- _Entries shown_:
--------------------------------------------------

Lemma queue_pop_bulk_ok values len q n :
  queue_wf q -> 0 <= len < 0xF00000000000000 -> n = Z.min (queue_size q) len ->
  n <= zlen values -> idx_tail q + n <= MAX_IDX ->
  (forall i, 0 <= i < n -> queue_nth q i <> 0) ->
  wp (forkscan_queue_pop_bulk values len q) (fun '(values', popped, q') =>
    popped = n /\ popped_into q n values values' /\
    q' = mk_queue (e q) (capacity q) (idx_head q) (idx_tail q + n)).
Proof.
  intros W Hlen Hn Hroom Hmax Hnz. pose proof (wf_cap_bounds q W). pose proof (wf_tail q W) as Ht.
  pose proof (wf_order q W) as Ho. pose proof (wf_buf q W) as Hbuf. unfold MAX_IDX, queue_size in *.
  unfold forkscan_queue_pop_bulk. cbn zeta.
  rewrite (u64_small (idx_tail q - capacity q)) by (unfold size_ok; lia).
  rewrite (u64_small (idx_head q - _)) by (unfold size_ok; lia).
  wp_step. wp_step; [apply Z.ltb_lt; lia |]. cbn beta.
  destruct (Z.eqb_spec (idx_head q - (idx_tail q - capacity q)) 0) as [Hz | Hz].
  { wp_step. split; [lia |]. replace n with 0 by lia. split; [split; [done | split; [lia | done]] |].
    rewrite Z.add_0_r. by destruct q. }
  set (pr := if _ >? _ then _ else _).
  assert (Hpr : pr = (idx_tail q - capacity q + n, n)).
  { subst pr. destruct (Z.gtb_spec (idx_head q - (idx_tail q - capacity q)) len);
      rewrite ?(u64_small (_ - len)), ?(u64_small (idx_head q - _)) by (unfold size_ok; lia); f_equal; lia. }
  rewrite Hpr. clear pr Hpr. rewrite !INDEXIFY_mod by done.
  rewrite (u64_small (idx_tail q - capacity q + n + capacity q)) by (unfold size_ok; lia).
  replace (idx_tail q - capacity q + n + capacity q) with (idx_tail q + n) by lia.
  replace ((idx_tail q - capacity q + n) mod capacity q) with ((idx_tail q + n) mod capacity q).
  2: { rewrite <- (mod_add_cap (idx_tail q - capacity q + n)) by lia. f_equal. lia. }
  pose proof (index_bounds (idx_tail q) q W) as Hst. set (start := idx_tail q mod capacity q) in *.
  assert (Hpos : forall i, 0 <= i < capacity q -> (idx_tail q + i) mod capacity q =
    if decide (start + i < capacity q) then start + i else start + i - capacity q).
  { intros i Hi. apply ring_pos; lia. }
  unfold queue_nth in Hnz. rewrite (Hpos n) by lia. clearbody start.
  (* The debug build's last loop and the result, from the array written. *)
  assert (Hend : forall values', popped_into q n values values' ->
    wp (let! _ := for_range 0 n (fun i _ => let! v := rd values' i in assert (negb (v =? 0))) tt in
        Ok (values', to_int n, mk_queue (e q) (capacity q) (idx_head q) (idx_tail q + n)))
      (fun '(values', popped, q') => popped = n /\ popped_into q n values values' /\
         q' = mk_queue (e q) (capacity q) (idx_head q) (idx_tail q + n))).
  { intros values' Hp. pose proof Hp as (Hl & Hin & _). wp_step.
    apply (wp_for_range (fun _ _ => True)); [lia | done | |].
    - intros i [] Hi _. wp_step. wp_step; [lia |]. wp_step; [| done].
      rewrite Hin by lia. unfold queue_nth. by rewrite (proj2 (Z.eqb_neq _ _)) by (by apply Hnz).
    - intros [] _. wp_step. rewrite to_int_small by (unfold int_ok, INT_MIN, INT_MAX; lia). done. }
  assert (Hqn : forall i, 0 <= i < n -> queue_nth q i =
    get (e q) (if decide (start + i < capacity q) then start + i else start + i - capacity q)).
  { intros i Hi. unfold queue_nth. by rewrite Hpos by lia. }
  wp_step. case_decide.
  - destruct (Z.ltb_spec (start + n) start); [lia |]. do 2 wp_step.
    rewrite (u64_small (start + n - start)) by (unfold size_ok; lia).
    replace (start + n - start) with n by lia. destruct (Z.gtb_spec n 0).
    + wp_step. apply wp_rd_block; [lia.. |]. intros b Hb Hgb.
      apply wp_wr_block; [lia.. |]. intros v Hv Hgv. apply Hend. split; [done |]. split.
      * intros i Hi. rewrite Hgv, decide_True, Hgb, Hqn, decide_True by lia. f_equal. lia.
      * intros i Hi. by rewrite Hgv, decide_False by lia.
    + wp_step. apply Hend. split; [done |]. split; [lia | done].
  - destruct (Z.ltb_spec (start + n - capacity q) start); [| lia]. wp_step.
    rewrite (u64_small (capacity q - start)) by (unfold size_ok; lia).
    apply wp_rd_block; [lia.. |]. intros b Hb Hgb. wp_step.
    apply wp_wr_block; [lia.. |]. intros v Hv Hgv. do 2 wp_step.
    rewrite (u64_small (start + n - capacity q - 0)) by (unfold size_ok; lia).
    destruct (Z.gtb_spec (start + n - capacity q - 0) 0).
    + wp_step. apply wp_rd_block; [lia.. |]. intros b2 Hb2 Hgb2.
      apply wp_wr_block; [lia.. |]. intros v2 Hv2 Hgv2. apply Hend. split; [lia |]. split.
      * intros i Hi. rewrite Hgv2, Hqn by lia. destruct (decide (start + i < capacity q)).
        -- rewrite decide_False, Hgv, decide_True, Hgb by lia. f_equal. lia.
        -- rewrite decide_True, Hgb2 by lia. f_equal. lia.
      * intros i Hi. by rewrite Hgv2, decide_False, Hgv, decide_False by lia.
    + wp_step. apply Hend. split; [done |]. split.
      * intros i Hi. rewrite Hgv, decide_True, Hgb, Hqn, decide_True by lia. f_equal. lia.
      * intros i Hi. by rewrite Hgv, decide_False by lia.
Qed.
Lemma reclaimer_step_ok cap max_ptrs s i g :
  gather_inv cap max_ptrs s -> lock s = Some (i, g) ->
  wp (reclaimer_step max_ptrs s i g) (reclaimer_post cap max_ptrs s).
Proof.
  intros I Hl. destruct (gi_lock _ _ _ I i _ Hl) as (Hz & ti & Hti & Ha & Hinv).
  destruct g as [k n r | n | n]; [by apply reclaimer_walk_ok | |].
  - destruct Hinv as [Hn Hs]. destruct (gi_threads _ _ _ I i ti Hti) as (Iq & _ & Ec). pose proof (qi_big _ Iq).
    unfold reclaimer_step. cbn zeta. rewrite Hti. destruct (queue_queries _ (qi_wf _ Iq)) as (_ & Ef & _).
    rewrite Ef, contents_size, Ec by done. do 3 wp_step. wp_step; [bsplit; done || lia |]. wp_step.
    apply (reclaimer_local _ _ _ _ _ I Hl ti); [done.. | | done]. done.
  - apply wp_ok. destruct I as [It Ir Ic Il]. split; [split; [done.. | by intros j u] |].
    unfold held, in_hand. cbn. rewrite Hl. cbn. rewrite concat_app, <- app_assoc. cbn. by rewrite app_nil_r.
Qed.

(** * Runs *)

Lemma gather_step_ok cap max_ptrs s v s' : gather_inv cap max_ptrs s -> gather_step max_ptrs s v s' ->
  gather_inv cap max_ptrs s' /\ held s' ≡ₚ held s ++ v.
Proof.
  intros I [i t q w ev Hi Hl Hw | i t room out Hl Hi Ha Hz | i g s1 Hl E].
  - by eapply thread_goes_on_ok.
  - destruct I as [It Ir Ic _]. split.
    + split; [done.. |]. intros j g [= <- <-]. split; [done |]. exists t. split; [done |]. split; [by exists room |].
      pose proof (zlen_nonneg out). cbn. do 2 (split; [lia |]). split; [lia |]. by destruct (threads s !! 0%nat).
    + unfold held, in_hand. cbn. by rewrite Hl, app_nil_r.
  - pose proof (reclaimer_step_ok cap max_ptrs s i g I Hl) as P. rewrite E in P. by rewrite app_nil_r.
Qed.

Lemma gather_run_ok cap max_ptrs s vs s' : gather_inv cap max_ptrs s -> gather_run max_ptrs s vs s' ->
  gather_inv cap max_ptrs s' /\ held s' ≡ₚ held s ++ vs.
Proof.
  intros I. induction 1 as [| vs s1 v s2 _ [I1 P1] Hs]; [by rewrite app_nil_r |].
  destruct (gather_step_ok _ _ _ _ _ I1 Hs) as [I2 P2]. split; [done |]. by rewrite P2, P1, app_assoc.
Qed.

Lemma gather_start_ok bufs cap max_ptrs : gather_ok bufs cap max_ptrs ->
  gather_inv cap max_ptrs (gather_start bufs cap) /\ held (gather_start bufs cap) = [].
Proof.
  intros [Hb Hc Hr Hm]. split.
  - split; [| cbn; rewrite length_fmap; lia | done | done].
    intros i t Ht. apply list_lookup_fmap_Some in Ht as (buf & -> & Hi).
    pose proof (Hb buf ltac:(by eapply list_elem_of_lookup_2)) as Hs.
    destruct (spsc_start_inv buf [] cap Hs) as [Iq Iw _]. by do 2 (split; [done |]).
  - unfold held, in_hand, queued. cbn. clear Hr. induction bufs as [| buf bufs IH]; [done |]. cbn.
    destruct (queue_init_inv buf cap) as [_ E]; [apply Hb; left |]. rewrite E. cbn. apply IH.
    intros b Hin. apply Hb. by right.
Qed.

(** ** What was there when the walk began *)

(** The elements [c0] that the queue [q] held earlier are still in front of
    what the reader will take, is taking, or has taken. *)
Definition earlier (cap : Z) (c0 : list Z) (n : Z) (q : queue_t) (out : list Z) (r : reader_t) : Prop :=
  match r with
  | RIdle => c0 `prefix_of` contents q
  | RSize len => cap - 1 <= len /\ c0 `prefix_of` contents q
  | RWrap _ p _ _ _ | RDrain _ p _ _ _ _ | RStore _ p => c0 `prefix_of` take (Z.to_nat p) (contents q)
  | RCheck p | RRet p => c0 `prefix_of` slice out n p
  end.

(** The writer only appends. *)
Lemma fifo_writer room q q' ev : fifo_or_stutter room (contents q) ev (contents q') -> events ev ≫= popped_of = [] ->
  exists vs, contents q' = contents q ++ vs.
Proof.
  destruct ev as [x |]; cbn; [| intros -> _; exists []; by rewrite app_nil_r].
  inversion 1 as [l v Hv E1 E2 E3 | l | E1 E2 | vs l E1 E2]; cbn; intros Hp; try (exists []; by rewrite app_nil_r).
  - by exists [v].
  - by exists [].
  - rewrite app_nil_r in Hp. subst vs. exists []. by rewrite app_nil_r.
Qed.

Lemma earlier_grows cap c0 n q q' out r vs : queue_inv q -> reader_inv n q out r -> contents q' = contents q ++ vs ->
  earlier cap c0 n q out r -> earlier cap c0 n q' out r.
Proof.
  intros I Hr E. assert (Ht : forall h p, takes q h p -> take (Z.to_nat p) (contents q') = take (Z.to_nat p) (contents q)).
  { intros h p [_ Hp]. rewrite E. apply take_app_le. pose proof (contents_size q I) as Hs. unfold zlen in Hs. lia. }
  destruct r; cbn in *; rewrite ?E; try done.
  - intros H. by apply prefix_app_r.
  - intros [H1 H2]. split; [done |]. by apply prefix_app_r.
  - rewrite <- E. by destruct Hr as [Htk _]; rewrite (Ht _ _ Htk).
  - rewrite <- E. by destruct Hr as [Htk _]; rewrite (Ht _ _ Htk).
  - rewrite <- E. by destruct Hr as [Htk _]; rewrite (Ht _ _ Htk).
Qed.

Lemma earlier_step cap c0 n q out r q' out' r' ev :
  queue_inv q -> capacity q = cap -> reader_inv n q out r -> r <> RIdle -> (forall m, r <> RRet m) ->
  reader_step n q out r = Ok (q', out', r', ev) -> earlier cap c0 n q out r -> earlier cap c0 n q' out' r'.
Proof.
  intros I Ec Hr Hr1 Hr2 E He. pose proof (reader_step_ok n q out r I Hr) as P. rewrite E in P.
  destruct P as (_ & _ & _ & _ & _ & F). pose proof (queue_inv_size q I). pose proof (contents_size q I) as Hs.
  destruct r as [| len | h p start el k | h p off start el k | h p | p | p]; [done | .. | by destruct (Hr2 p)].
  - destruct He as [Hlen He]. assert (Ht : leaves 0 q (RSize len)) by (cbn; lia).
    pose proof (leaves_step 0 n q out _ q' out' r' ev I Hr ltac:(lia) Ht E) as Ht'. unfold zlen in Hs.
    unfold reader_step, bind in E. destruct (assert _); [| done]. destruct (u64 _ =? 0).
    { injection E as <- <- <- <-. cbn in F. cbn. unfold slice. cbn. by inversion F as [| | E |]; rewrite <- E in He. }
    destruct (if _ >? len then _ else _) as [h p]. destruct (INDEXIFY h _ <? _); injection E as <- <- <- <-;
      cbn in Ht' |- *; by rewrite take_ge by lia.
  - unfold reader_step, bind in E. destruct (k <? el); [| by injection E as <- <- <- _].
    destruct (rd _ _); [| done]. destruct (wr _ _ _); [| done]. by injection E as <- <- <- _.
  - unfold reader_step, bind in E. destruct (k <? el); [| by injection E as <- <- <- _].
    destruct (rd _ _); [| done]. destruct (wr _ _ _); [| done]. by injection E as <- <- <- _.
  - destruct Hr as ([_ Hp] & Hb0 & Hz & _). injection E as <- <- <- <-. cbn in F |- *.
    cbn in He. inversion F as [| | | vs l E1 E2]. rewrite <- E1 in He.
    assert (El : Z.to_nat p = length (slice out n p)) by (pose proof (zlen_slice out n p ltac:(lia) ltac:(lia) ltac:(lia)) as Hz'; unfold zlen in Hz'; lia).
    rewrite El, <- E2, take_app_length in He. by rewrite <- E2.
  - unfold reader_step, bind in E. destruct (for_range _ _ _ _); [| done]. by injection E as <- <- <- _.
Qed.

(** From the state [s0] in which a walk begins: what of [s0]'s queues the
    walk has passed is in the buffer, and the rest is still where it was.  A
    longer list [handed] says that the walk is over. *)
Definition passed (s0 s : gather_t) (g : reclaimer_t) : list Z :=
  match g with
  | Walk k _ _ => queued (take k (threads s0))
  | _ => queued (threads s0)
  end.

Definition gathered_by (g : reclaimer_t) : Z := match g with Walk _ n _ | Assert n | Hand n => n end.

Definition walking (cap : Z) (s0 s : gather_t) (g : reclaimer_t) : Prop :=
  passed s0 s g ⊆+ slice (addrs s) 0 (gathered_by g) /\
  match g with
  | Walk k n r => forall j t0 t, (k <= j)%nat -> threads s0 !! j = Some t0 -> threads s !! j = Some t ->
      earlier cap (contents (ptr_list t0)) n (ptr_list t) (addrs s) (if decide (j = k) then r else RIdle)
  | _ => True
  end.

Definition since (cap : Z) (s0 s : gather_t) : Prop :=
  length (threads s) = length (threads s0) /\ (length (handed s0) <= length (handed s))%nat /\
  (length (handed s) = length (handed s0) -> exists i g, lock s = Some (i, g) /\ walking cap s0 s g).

--------------------------------------------------

- _Exercise description_:
Copy the lines above exactly. Start with the line containing "[lia | done].", end with the line containing "- destruct I as [It Ir Ic _]. split.", and include both.

- _Reply to the exercise_:
    + wp_step. apply Hend. split; [done |]. split; [lia | done].
  - destruct (Z.ltb_spec (start + n - capacity q) start); [| lia]. wp_step.
    rewrite (u64_small (capacity q - start)) by (unfold size_ok; lia).
    apply wp_rd_block; [lia.. |]. intros b Hb Hgb. wp_step.
    apply wp_wr_block; [lia.. |]. intros v Hv Hgv. do 2 wp_step.
    rewrite (u64_small (start + n - capacity q - 0)) by (unfold size_ok; lia).
    destruct (Z.gtb_spec (start + n - capacity q - 0) 0).
    + wp_step. apply wp_rd_block; [lia.. |]. intros b2 Hb2 Hgb2.
      apply wp_wr_block; [lia.. |]. intros v2 Hv2 Hgv2. apply Hend. split; [lia |]. split.
      * intros i Hi. rewrite Hgv2, Hqn by lia. destruct (decide (start + i < capacity q)).
        -- rewrite decide_False, Hgv, decide_True, Hgb by lia. f_equal. lia.
        -- rewrite decide_True, Hgb2 by lia. f_equal. lia.
      * intros i Hi. by rewrite Hgv2, decide_False, Hgv, decide_False by lia.
    + wp_step. apply Hend. split; [done |]. split.
      * intros i Hi. rewrite Hgv, decide_True, Hgb, Hqn, decide_True by lia. f_equal. lia.
      * intros i Hi. by rewrite Hgv, decide_False by lia.
Qed.
Lemma reclaimer_step_ok cap max_ptrs s i g :
  gather_inv cap max_ptrs s -> lock s = Some (i, g) ->
  wp (reclaimer_step max_ptrs s i g) (reclaimer_post cap max_ptrs s).
Proof.
  intros I Hl. destruct (gi_lock _ _ _ I i _ Hl) as (Hz & ti & Hti & Ha & Hinv).
  destruct g as [k n r | n | n]; [by apply reclaimer_walk_ok | |].
  - destruct Hinv as [Hn Hs]. destruct (gi_threads _ _ _ I i ti Hti) as (Iq & _ & Ec). pose proof (qi_big _ Iq).
    unfold reclaimer_step. cbn zeta. rewrite Hti. destruct (queue_queries _ (qi_wf _ Iq)) as (_ & Ef & _).
    rewrite Ef, contents_size, Ec by done. do 3 wp_step. wp_step; [bsplit; done || lia |]. wp_step.
    apply (reclaimer_local _ _ _ _ _ I Hl ti); [done.. | | done]. done.
  - apply wp_ok. destruct I as [It Ir Ic Il]. split; [split; [done.. | by intros j u] |].
    unfold held, in_hand. cbn. rewrite Hl. cbn. rewrite concat_app, <- app_assoc. cbn. by rewrite app_nil_r.
Qed.

(** * Runs *)

Lemma gather_step_ok cap max_ptrs s v s' : gather_inv cap max_ptrs s -> gather_step max_ptrs s v s' ->
  gather_inv cap max_ptrs s' /\ held s' ≡ₚ held s ++ v.
Proof.
  intros I [i t q w ev Hi Hl Hw | i t room out Hl Hi Ha Hz | i g s1 Hl E].
  - by eapply thread_goes_on_ok.
  - destruct I as [It Ir Ic _]. split.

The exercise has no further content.